Network operators also have responsibilities, including
an obligation not to inadvertently allow access to their
networks. In Australia, apart from damage to the financial
viability of an organisation, the operator might potentially
face exposure to action for failure to adequately protect
employee or customer privacy,
intellectual property and other duties.
Some sense of scope is provided by a contact's discovery
of an open 2 megabit network in Canberra, which in principle
would allow an offender with an appropriate address list
to spam much of Australia with a few minutes.
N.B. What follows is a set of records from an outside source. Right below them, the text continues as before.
(** A proof whose encoding lost its last byte claims more than is left. *)
Lemma proof_truncated proof :
  audit_path proof <> [] -> 32 * len (audit_path proof) < 2 ^ 16 ->
  in_u64 (Inclusion.tree_size proof) -> in_u64 (leaf_index proof) ->
  tls_parse_exact (T := InclusionProof) (take (length (proof_bytes proof) - 1) (proof_bytes proof)) =
    Err (LengthOverflow 18 (32 * len (audit_path proof)) (32 * len (audit_path proof) - 1)).
Proof.
  intros Hne Hl Hn Hi.
  assert (0 < len (audit_path proof)) as Hpos.
  { destruct (audit_path proof) as [|h path]; [done|]. rewrite len_cons. pose proof (len_nonneg path). lia. }
  pose proof (length_path_bytes (audit_path proof)) as Hb.
  set (body := path_bytes (audit_path proof)) in *. set (body' := take (length body - 1) body).
  assert (take (length (proof_bytes proof) - 1) (proof_bytes proof) =
    to_be_bytes 8 (Inclusion.tree_size proof) ++ to_be_bytes 8 (leaf_index proof) ++ to_be_bytes 2 (len body) ++ body') as ->.
  { unfold proof_bytes. fold body. rewrite !app_assoc, length_app, take_app.
    rewrite take_ge by (rewrite !length_app, !length_to_be_bytes; unfold len in *; lia).
    apply (f_equal2 app); [done|]. unfold body'. apply (f_equal2 take); [|done].
    rewrite !length_app, !length_to_be_bytes. unfold len in *. lia. }
  assert (len body' = len body - 1) as Hb' by (unfold body', len in *; rewrite length_take; lia).
  assert (in_u16 (len body)) as Hu by (split; lia).
  set (bs := to_be_bytes 8 _ ++ _). set (r0 := TlsReader_new bs).
  assert (len bs = 18 + len body') as Hr0
    by (unfold bs, len; rewrite !length_app, !length_to_be_bytes; lia).
  assert (reader_ok r0) as Hok by (apply reader_ok_new; rewrite Hr0; unfold isize_max; lia).
  unfold tls_parse_exact, parse_exact. fold r0. unfold tls_parse, inclusion_parse, bind at 1.
  rewrite (parses_be 8 (Inclusion.tree_size proof) r0 _ Hok eq_refl) by done.
  pose proof (reader_ok_advance r0 _ _ Hok eq_refl) as Hok1.
  pose proof (rest_advance r0 _ _ Hok eq_refl) as Hr1. unfold bind at 1.
  rewrite (parses_be 8 (leaf_index proof) _ _ Hok1 Hr1) by done.
  pose proof (reader_ok_advance _ _ _ Hok1 Hr1) as Hok2.
  pose proof (rest_advance _ _ _ Hok1 Hr1) as Hr2. unfold bind at 1, read_vector_u16, bind at 1.
  rewrite (parses_read_u16 (len body) Hu _ _ Hok2 Hr2) by done.
  assert (forall n z, len (to_be_bytes n z) = Z.of_nat n) as Hbe by (intros; unfold len; by rewrite length_to_be_bytes).
  unfold read_items, read_scoped, take_body, remaining, offset, advance, set_pos.
  cbn [buf pos base_offset depth max_depth r0 TlsReader_new]. rewrite !Hbe. change (DEFAULT_MAX_DEPTH <=? 0) with false.
  cbv iota. rewrite Hr0, (proj2 (Z.ltb_lt _ _)) by lia. do 2 f_equal; lia.
Qed.

(** ** A flipped bit in the last hash *)

Lemma flip_last_snoc xs b : flip_last (xs ++ [b]) = xs ++ [byte_of_Z (Z.lxor (byte_val b) 1)].
Proof. unfold flip_last. rewrite rev_unit. cbn [rev]. by rewrite rev_involutive. Qed.

Lemma flip_last_app xs ys : ys <> [] -> flip_last (xs ++ ys) = xs ++ flip_last ys.
Proof.
  intros Hy. destruct (exists_last Hy) as (zs & b & ->). by rewrite app_assoc, !flip_last_snoc, app_assoc.
Qed.

Lemma flip_bit_neq b : byte_of_Z (Z.lxor (byte_val b) 1) <> b.
Proof. destruct b; discriminate. Qed.

Lemma flip_last_neq ys : ys <> [] -> flip_last ys <> ys.
Proof.
  intros Hy. destruct (exists_last Hy) as (zs & b & ->). rewrite flip_last_snoc.
  intros [_ [= E]]%app_inj_2; [|done]. by apply flip_bit_neq in E.
Qed.

Lemma length_flip_last ys : length (flip_last ys) = length ys.
Proof.
  destruct ys as [|y ys]; [done|]. destruct (exists_last (l := y :: ys)) as (zs & b & ->); [done|].
  by rewrite flip_last_snoc, !length_app.
Qed.

Definition flip_hash (h : HashOutput) : HashOutput := be_array 32 (from_be_bytes (flip_last (as_bytes h))).
Definition flip_path (path : list HashOutput) : list HashOutput :=
  match rev path with [] => [] | h :: path' => rev path' ++ [flip_hash h] end.
Definition tamper (proof : InclusionProof) : InclusionProof :=
  from_parts (Inclusion.tree_size proof) (leaf_index proof) (flip_path (audit_path proof)).

Lemma flip_hash_bytes h : as_bytes (flip_hash h) = flip_last (as_bytes h).
Proof.
  unfold flip_hash, as_bytes at 1. cbn [arr_list be_array].
  pose proof (to_from_be_bytes (flip_last (as_bytes h))) as E. rewrite length_flip_last in E.
  unfold as_bytes in *. by rewrite array_length in E.
Qed.

Lemma hash_not_nil (h : HashOutput) : as_bytes h <> [].
Proof. intros E. pose proof (array_length h) as Hl. unfold as_bytes in E. by rewrite E in Hl. Qed.

Lemma flip_hash_neq h : flip_hash h <> h.
Proof.
  intros E. apply (f_equal as_bytes) in E. rewrite flip_hash_bytes in E.
  by apply flip_last_neq in E; [|apply hash_not_nil].
Qed.

Lemma flip_path_snoc path h : flip_path (path ++ [h]) = path ++ [flip_hash h].
Proof. unfold flip_path. rewrite rev_unit. by rewrite rev_involutive. Qed.

Lemma length_flip_path path : length (flip_path path) = length path.
Proof.
  destruct path as [|h path]; [done|]. destruct (exists_last (l := h :: path)) as (zs & b & ->); [done|].
  by rewrite flip_path_snoc, !length_app.
Qed.

(** Flipping the last bit of the encoding is flipping the last bit of the last hash. *)
Lemma flip_proof_bytes proof :
  audit_path proof <> [] -> flip_last (proof_bytes proof) = proof_bytes (tamper proof).
Proof.
  intros Hne. unfold proof_bytes. cbn [tamper Inclusion.tree_size leaf_index audit_path].
  assert (path_bytes (audit_path proof) <> [] /\
          flip_last (path_bytes (audit_path proof)) = path_bytes (flip_path (audit_path proof))) as [Hn E].
  { destruct (exists_last Hne) as (path & h & ->). rewrite flip_path_snoc. unfold path_bytes.
    rewrite !map_app, !concat_app. cbn [map concat]. rewrite !app_nil_r. pose proof (hash_not_nil h).
    split; [intros [_ ?]%app_nil; done|]. by rewrite flip_last_app, flip_hash_bytes. }
  rewrite !app_assoc, flip_last_app, E by done. rewrite <- !app_assoc. do 4 f_equal.
  rewrite !length_path_bytes. unfold len. by rewrite length_flip_path.
Qed.

(** The tampered proof of an accepted one does not verify, or else two inputs collide. *)
Lemma tampered_mismatch {hasher : Hasher} proof lh r :
  0 <= leaf_index proof -> Inclusion.tree_size proof <= 2 ^ 64 -> audit_path proof <> [] ->
  Inclusion.verify proof lh r = Ok tt ->
  Inclusion.verify (tamper proof) lh r = Err RootMismatch \/
  collision_in (verify_inputs proof lh ++ verify_inputs (tamper proof) lh).
Proof.
  intros Hi Hn Hne Hv. pose proof (proj1 (verify_ok _ _ _ Hi Hn) Hv) as (Hlt & Hl & _).
  rewrite (verify_spec (tamper proof)) by done. cbn [tamper Inclusion.tree_size leaf_index audit_path].
  rewrite (proj2 (Z.leb_gt _ _)) by done. cbv zeta.
  unfold len. rewrite length_flip_path, Hl, Z.eqb_refl. cbn [negb].
  destruct (decide _) as [E|]; [right|by left].
  destruct (verify_unique proof (tamper proof) lh lh r) as [[E' _]|]; try done.
  - apply verify_ok; [done..|]. cbn [tamper Inclusion.tree_size leaf_index audit_path].
    by rewrite length_flip_path.
  - exfalso. apply (f_equal audit_path) in E'. cbn [tamper audit_path] in E'.
    destruct (exists_last Hne) as (path & h & Ep). rewrite Ep, flip_path_snoc in E'.
    apply app_inj_2 in E' as [_ [= E']]; [|done]. by apply (flip_hash_neq h).
Qed.

(** ** The fixtures *)

(** The renderings of errors name their variant, as derived [Debug] does. *)
Record names_variants (text : Rendering) : Prop := {
  names_id_empty o : contains (debug_checkpoint_parse_error text (TrustAnchorIdEmpty o)) "TrustAnchorIdEmpty" = true;
  names_not_utf8 o : contains (debug_checkpoint_parse_error text (LogIdNotUtf8 o)) "LogIdNotUtf8" = true;
  names_trailing o n :
    contains (debug_checkpoint_parse_error text (ParseWire (TrailingBytes o n))) "TrailingBytes" = true;
  names_overflow o n m : contains (debug_wire_error text (LengthOverflow o n m)) "LengthOverflow" = true;
  names_invalid o reason : contains (debug_wire_error text (InvalidValue o reason)) "InvalidValue" = true;
  names_mismatch : contains (debug_proof_error text RootMismatch) "RootMismatch" = true
}.

(** The test key of RFC 6979: the scalar is one, its public point is the other constant, and the crate
    can sign with it. *)
Record test_key (p : P256) (k : P256SigningKey p) (der : list byte) : Prop := {
  test_scalar : sk_from_slice p (unwrap_or [] (hex_decode SIGNING_KEY_HEX)) = Some k;
  test_point : from_sec1_bytes p (unwrap_or [] (hex_decode VERIFYING_KEY_SEC1_HEX)) = Some (verifying_key p k);
  test_der : to_public_key_der p (verifying_key p k) = Some der;
  test_signs m : is_Some (try_sign p k m)
}.

Section Fixtures.
Context {hasher : Hasher} (p : P256) (Hp : P256_documented p) (k : P256SigningKey p) (der : list byte).
Context (Hk : test_key p k der).
Context (text : Rendering) (Ht : names_variants text).

Lemma signing_keypair_ok : signing_keypair p = Some (generate_keypair p k).
Proof.
  destruct Hk as [Hs Hv Hd _]. unfold signing_keypair.
  destruct (hex_decode SIGNING_KEY_HEX) as [s|] eqn:Es; [|by vm_compute in Es].
  destruct (hex_decode VERIFYING_KEY_SEC1_HEX) as [v|] eqn:Ev; [|by vm_compute in Ev].
  cbn [unwrap_or] in Hs, Hv. cbn [ok].
  assert ((len s =? SCALAR_LEN) = true) as El by (vm_compute in Es; injection Es as <-; reflexivity).
  unfold signing_key_from_bytes. rewrite El. cbn [negb]. rewrite Hs. cbn [ok_or ok].
  unfold verifying_key_from_sec1. rewrite Hv. cbn [ok_or ok]. done.
Qed.

Definition fixture_id : LogId := MkId (bytes_of "prod-log-1").

Lemma fixture_id_ok : Id_new (bytes_of "prod-log-1") = Ok fixture_id /\ id_ok fixture_id /\ len (as_str fixture_id) = 10.
Proof. by vm_compute. Qed.

Lemma checkpoint_fixture : exists sig,
  len sig = 64 /\
  Checkpoint.verify (H := EcdsaP256 p) (published fixture_id 12345 fixture_root 1700000000 sig)
    (from_spki_der EcdsaP256Sha256 der) = Ok tt /\
  build_checkpoint_fixture p = Some (MkCheckpointFixture
    (framed_bytes fixture_id 12345 fixture_root 1700000000 sig)
    (MkCheckpointFields (String.string_of_list_byte (as_str fixture_id)) 12345
       (hex_encode (as_bytes fixture_root)) 1700000000 (hex_encode sig))
    (hex_encode der)).
Proof.
  destruct fixture_id_ok as (Hid & _ & Hl).
  assert (1 <= len (as_str fixture_id) <= 255) as Hid' by lia.
  set (m := signing_payload fixture_id 12345 fixture_root).
  pose proof (signature_input_payload fixture_id 12345 fixture_root 1700000000 Hid') as Hm.
  destruct (test_signs _ _ _ Hk m) as [s Hs].
  assert (ecdsa_sign p (fst (generate_keypair p k)) m = Ok (Signature_from_bytes (sig_to_bytes p s))) as Hsign.
  { unfold ecdsa_sign. cbn [fst generate_keypair sk_algorithm secret_bytes].
    rewrite bool_decide_true by done. cbn [negb]. rewrite (sk_roundtrip p Hp). cbn [ok_or]. by rewrite Hs. }
  assert (snd (generate_keypair p k) = from_spki_der EcdsaP256Sha256 der) as Hvk
    by (cbn [snd generate_keypair]; unfold to_domain_verifying_key; by rewrite (test_der _ _ _ Hk)).
  assert (in_u16 (len (sig_to_bytes p s))) as Hsl by (rewrite (sig_length p Hp); split; lia).
  exists (sig_to_bytes p s). split; [apply (sig_length p Hp)|]. split.
  - apply verify_Ok. exists m. split.
    + rewrite (signature_input_state _ (unsigned fixture_id 12345 fixture_root 1700000000)) by done. exact Hm.
    + rewrite <- Hvk. apply (generated_key_pair p Hp k); [by exists der; apply (test_der _ _ _ Hk)|exact Hsign].
  - assert (sign (H := EcdsaP256 p) (unsigned fixture_id 12345 fixture_root 1700000000) (fst (generate_keypair p k))
              = Ok (published fixture_id 12345 fixture_root 1700000000 (sig_to_bytes p s))) as Esign
      by (apply sign_Ok; exists m, (Signature_from_bytes (sig_to_bytes p s));
          exact (conj Hm (conj Hsign eq_refl))).
    assert (serialize_tls_presentation (published fixture_id 12345 fixture_root 1700000000 (sig_to_bytes p s)) =
      Ok (framed_bytes fixture_id 12345 fixture_root 1700000000 (sig_to_bytes p s))) as Ewire
      by exact (framed_serializes _ _ _ _ _ Hid' Hsl).
    unfold build_checkpoint_fixture. rewrite signing_keypair_ok, (surjective_pairing (generate_keypair p k)), Hid.
    cbn [ok]. change (build _) with (unsigned fixture_id 12345 fixture_root 1700000000).
    rewrite Esign. cbn [ok]. rewrite Ewire. cbn [ok]. by rewrite Hvk.
Qed.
The organizer of the Auckland wardrive noted above commented
that
People just take their routers out of the box, assign
a username and password and nothing else.
It
is thus not surprising that intrusions occur ... although
many of those intrusions are undetected.
studies
Primers
for drive & chalk aficionados include
Drive-By
Wi-Fi Guide (Phoenix: Paraglyph Press 2003) by
Jeff Duntemann
WarDriving: Drive, Detect, Defend - A Guide to Wireless
Security (Rockland: Syngress 2004) by Chris Hurley,
Michael Puchol, Russ Rogers & Frank Thornton
Wi-Foo: The Secrets of Wireless Hacking (New
York: Pearson Education 2004) by Andrew Vladimirov,
Konstantin Gavrilenko & Andrei Mikhailovsky
Wireless Hacks (Sebastopol: O'Reilly 2003)
by Rob Flickenger
Christian
Sandvig's 2004 An Initial Assessment of Cooperative
Action in Wi-Fi Networking (PDF)
in Telecommunications Policy 28 (7/8), Hira Sathu's
2006 'WarDriving: Technical & Legal Context' in Proceedings
of the 5th WSEAS International Conference on Telecommunications
and Informatics and Gregory Kipper's Wireless
Crime & Forensic Investigation (Boca Raton: Auerbach
2007) are of value. For an historical perspective see
Shipley's LanJacking and WarDriving (PDF).